Development, Neonatal reflexes, Sports physical, Autonomy, Adolescence, Behavior

 




Physical Development


Parallel to the changes in the developing brain (i.e., cognition, language, behavior) are changes in the physical development of the body.




Newborn Period


Observation of any asymmetric movement or altered muscle tone and function may indicate a significant central nervous system abnormality or a nerve palsy resulting from the delivery and requires further evaluation. Primitive neonatal reflexes are unique in the newborn period and can further elucidate or eliminate concerns over asymmetric function. The most important reflexes to assess during the newborn period are as follows:




  • The Moro reflex is elicited by allowing the infant’s head to gently move back suddenly (from a few inches off of the mattress onto the examiner’s hand), resulting in a startle, then abduction and upward movement of the arms followed by adduction and flexion. The legs respond with flexion.



  • The rooting reflex is elicited by touching the corner of the infant’s mouth, resulting in lowering of the lower lip on the same side with tongue movement toward the stimulus. The face also turns toward the stimulus.
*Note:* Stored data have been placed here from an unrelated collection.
Lemma drop_import_ok s h : service_ok s -> service_ok (set_pending_import (base.delete h (pending_for_import s)) s).
Proof using Type.
  intros [H1 H2 H3 H4 H5]. assert (Hd : forall h', pending_for_import s !! h' = None -> base.delete h (pending_for_import s) !! h' = None).
  { intros h' Hn. apply eq_None_not_Some. rewrite lookup_delete_is_Some, Hn. by intros [_ []]. }
  split; cbn; try done.
  - intros h' Hu. apply H3. unfold used in *. cbn in Hu. rewrite lookup_delete_is_Some in Hu. tauto.
  - intros h' Hu. destruct (H4 h' Hu). auto.
  - intros h' Hu. auto.
Qed.

(** The end of an opening: the handle moves from the pending openings to the wallets. *)
Lemma opened_ok s h id po ow :
  service_ok s -> pending_for_open s !! h = Some po -> wallet_id (ow_wallet ow) = id ->
  service_ok (set_wallet_ids ({[id]} ∪ wallet_ids s) (set_wallets (<[h := ow]> (wallets s))
    (set_pending_open (base.delete h (pending_for_open s)) s))).
Proof using Type.
  intros Hs Hpo Hid. pose proof Hs as [H1 H2 H3 H4 H5]. split; cbn; [done|..].
  - intros id' [->%elem_of_singleton|Hi]%elem_of_union.
    + exists h, ow. by rewrite lookup_insert_eq.
    + destruct (decide (wallets s !! h = None)) as [Hn|Hn].
      * destruct (H2 id' Hi) as (h' & ow' & Hw & E1). exists h', ow'. rewrite lookup_insert_ne; [done|]. intros <-. congruence.
      * exfalso. destruct (H4 h) as [E1 _]; [|congruence]. by destruct (wallets s !! h).
  - intros h' Hu. apply H3. unfold used in *. cbn in Hu. destruct (decide (h' = h)) as [->|Hne]; [eauto|].
    rewrite lookup_insert_ne, lookup_delete_ne in Hu by done. done.
  - intros h' [<-|Hu]%lookup_insert_is_Some.
    + split; [apply lookup_delete_eq|]. apply H5. by eexists.
    + destruct (H4 h' (proj2 Hu)) as [E1 E2]. split; [|done]. rewrite lookup_delete_ne by apply Hu. done.
  - intros h' [_ Hu]%lookup_delete_is_Some. auto.
Qed.
Lemma exported_wallet_imports_witness :
  let kd := from_passphrase_with_new_salt demo_salt "exp" ARGON2I_MOD in
  let key := take_key (as_bytes "exp" ++ demo_salt)%list in
  let mk2 := take_key (as_bytes "other" ++ demo_salt)%list in
  exists s1 s2 h2 kd2 import_kd s3,
    export_wallet (map (Z.add 1)) 2 demo_nonce 1700000000 [] 2 demo_export_config 0 kd key demo_filled = (s1, Ok ()) /\
    import_wallet_prepare demo_salt copy_config copy_credentials demo_export_config s1 = (s2, Ok (h2, kd2, import_kd)) /\
    calc_master_key kd2 = Ok mk2 /\ calc_master_key import_kd = Ok key /\
    import_wallet_continue (map (Z.add 1)) Debug 2 copy_keys demo_nonce (fun _ => demo_rnd) h2 copy_config copy_credentials
      key mk2 s2 = (s3, Ok ()) /\
    kept (the_world s3) copy_place "other" ARGON2I_INT copy_keys one_record_plain /\
    kept (the_world s3) demo_place "pass" ARGON2I_MOD demo_keys one_record_plain /\ attached s3 2 demo_place "w" demo_keys.
Proof.
  cbv zeta. destruct demo_filled_ok as (Hw & Ha & Hk & Ht & Hi & He).
  apply (exported_wallet_imports (SL := demo_sodium_laws) (KL := demo_key_codec_laws) (EL := demo_export_codec_laws)
    (WL := demo_storage_laws) (DL := demo_world_laws) (TL := demo_type_laws) demo_type (map (Z.add 1)) Debug 2 demo_nonce 1700000000 [] demo_filled 2 demo_place "w" demo_keys
    "pass" ARGON2I_MOD one_record_plain demo_salt (take_key (as_bytes "exp" ++ demo_salt)%list) demo_export_config copy_config
    copy_credentials copy_place demo_salt demo_nonce copy_keys (take_key (as_bytes "other" ++ demo_salt)%list) (fun _ => demo_rnd)).
  - exact demo_no_faults.
  - exact Hw.
  - exact Ha.
  - exact Hk.
  - reflexivity.
  - reflexivity.
  - reflexivity.
  - rewrite He. apply lookup_empty.
  - split; [rewrite Ht; reflexivity|reflexivity].
  - apply disk_free_check; vm_compute; reflexivity.
  - rewrite Hi. apply not_elem_of_singleton. vm_compute. congruence.
  - repeat constructor.
  - repeat constructor.
  - intros n. repeat constructor.
  - reflexivity.
  - reflexivity.
  - cbn [header_to_vec demo_export_codec length]. lia.
  - intros k x _. cbn [record_to_vec demo_export_codec length]. lia.
  - vm_compute. lia.
Defined.
(* ===== verification/WalletCommands.v ===== *)
(** * The wallet commands

    [WalletCommandExecutor] of [libindy/src/commands/wallet.rs], between the calls of the
    application and [WalletService].  A call sends a command to the queue of the worker
    thread; an operation that needs a master key stores the application's callback, sends
    [DeriveKey] for the key, and goes on with another command when a thread of the pool has
    derived it.  Commands of several calls interleave, and threads of the pool finish in any
    order.

    A callback of the application is a number.  The closures that the executor itself passes
    to [DeriveKey] are the constructors of [DeriveCallback], with what they capture.  What
    an execution draws from its surroundings (salts, keys, nonces, the clock, the fuel of the
    loops of export and import) is a record [Draws].  base64, hex, base58 and the seeded
    generator are parameters.

    Shown: no callback is lost or called twice, whatever the interleaving; every continuation
    finds its callback and what the service prepared for it; the commands end, with every
    callback called unless the worker thread panics; and a call on its own does what the
    operations of the service do one after the other. *)

From stdpp Require Import base list strings numbers gmap pretty.
From Stdlib Require Import ZArith Lia.
From S2P Require Import Prelude Errors Json Wql WalletCrypto WalletQuery WalletStorage StorageType SqliteStorage SqliteStorageType Wallet KeyDerivation ChunkStream ExportImport WalletService WalletLife.

Open Scope string_scope.

(** ** Seeds: [CryptoService::convert_seed] of [services/crypto/mod.rs] *)
Definition SEEDBYTES : nat := 32.

Class SeedCodec := {
  seed_from_base64 : string -> option bytes;
  seed_from_hex : string -> option bytes;
  to_base58 : bytes -> string;
  randombytes_deterministic : nat -> bytes -> bytes
}.

Fixpoint ends_with (c : Ascii.ascii) (s : string) : bool :=
  match s with
  | EmptyString => false
  | String a EmptyString => Ascii.eqb a c
  | String _ s' => ends_with c s'
  end.

(** [ed25519_sign::Seed::from_slice] and [randombytes::Seed::from_slice]. *)
Definition sign_seed_from_slice (bs : bytes) : outcome bytes :=
  if (length bs =? SEEDBYTES)%nat then Ok bs else Err (err_msg InvalidStructure "Invalid bytes for Seed").
Definition random_seed_from_slice (bs : bytes) : outcome bytes :=
  if negb (length bs =? SEEDBYTES)%nat
  then Err (err_msg InvalidStructure ("Invalid seed length, expected: 32, provided: " +:+ pretty (N.of_nat (length bs))))
  else Ok bs.

Section Seeds.
Context {Sc : SeedCodec}.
  • The sucking reflex occurs with almost any object placed in the newborn’s mouth. The infant responds with vigorous sucking. The sucking reflex is replaced later by voluntary sucking.



  • The asymmetric tonic neck reflex is elicited by placing the infant supine and turning the head to the side. This placement results in ipsilateral extension of the arm and the leg into a “fencing” position. The contralateral side flexes as well.



A delay in the expected disappearance of the reflexes may also warrant an evaluation of the central nervous system.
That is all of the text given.